Chenoa's Attempted Murderer


On October 15, 1928 eighteen year old Robert Hostler shot and nearly killed his neighbor, John Ketcham (55 years old) in Chenoa. This was not a case of young men fooling around with guns and accidentally shooting one another. Robert Hostler hid himself in Ketcham's barn early one evening, with a loaded pistol, and when Ketcham saw him in the barn, he shot him in the abdomen.

Robert was apprehended almost immediately because acquaintances were aware that he possessed a pistol. Hostler quickly confessed and explained that he was testing Ketcham, because Ketcham had been heard to brag about how brave he was. Hostler was tried for attempted murder and after less than two days of arguments and evidence, a McLean County jury found the young man guilty of the charges. Although a notice of appeal was immediately filed, no further stories of his legal fight appeared in the Pantagraph.

In his statement, Hostler said that he acquired the gun by stealing it from a family acquaintance when they were visiting from California. So apparently his moral compass was a little out of whack even before October 1928.

Hostler was given an indeterminate sentence of 1 to 14 years. Indeterminate sentences gave the prison system the leeway to shorten the sentence of a convict if they exhibited good behavior in prison. Hostler was sent to Pontiac, but was out of prison by at least 1942, when he was working as a merchant seaman on the Tucson Victory out of a California port. In 1951 he returned to Illinois from South Africa via the Robin Hood. He had completed only two years of high school before his incarceration and a life at sea may have been a good option for an ex-convict.

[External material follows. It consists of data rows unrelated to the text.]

(** * Accounting engine: chart of accounts, journal and reports

    A shallow embedding of the accounting core of [accounting_erp]:
    [managers/account_manager.py], [managers/journal_manager.py], the
    ledger, trial balance, balance sheet and income statement of
    [managers/report_manager.py], and the part of
    [managers/database_manager.py] they call.

    Modelling conventions.
    - Amounts are counted in hundredths (the schema's [DECIMAL(15,2)]) and
      added exactly: the amount 1000.00 is [100000] and the tolerance 0.01
      is [1].  The code adds Python floats, [Binary64].  The two agree on
      whole amounts that add up to less than 2^53: binary64 adds and
      subtracts them without rounding, in any order, and a whole difference
      is below 0.01 only when it is zero ([Binary64Facts]).  On amounts with
      hundredths a sum can depend on the order of its terms and a
      difference of 0.01 can pass for more.  So the properties that compare
      sums formed in different orders, or that decide on the tolerance, are
      stated for whole amounts ([whole_amounts], [whole_lines]).
    - A table is the list of its rows in insertion order.  The SQL of each
      query is written out as list operations: [filter] for WHERE, [flat_map]
      for JOIN, a stable insertion sort for ORDER BY, [hd_error] for LIMIT 1.
    - The store is the storage contract the managers are written against and
      the one the test-suite builds ([tests/test_journal_manager.py]): typed
      tables with AUTOINCREMENT keys and the UNIQUE constraints on [code],
      [entry_number] and [(entry_id, line_number)].  Foreign keys, the CHECK
      clauses and the triggers of [database/schema.py] are not part of it.
    - A Python exception is an [option]: [None] is a raised [DatabaseError],
      which the managers catch and turn into [False] / [None].  Every write
      transaction consumes one flag of the store's fault schedule; a [true]
      flag makes that transaction raise and roll back.
    - Dictionary rows are records; a key read with [.get(k, 0)] is a field
      holding [0] when the key is absent.  Dates and clock readings are
      natural numbers.  The audit log and attachments are not modelled, and
      the Arabic labels of report rows are given in English.
    - An optional id is [option nat]; the test [if parent_id:] is the match
      on [Some (S _)], since [None] and [0] are both false.
    - [id] is the primary key of its table: a list of rows with two equal
      ids is no state of the database, and the properties that read a row
      by its id assume the ids distinct ([NoDup]). *)

From Stdlib Require Import ZArith List String Ascii Bool Arith Lia Permutation.
From Stdlib Require Import DecimalString Sorted.
From Stdlib Require DecimalNat OrderedTypeEx SpecFloat.
Import ListNotations.

Open Scope Z_scope.
Open Scope string_scope.

(** ** Python and SQL primitives *)

Module Py.

(** [str(n)] for a non-negative integer. *)
Definition str (n : nat) : string :=
  NilZero.string_of_uint (Nat.to_uint n).

(** [int(s)] on a string of decimal digits; any other string raises. *)
Definition int (s : string) : option nat :=
  option_map Nat.of_uint (NilZero.uint_of_string s).

Fixpoint zeros (n : nat) : string :=
  match n with
  | O => EmptyString
  | S k => String "0" (zeros k)
  end.

(** [f"{n:0wd}"]: decimal, padded with zeros on the left to width [w]. *)
Definition zfill (w n : nat) : string :=
  let d := str n in
  (zeros (w - String.length d) ++ d)%string.

(** [s[-k:]]: the last [k] characters, the whole string when it is shorter. *)
Definition suffix (k : nat) (s : string) : string :=
  substring (String.length s - k) k s.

Robert's life ended at sea, aboard the ship Orion Star, a merchant marine vessel, when it was near the Philippine Islands. The report of his death said that he had been taken on board in California in September 1954 and while on board he had been drinking to excess. He died of a methyl salicylate overdose on March 2, 1955, and it was assumed that he had mistakenly drunk a bottle of muscle liniment, mistaking it for alcohol. A sad ending to a sad life.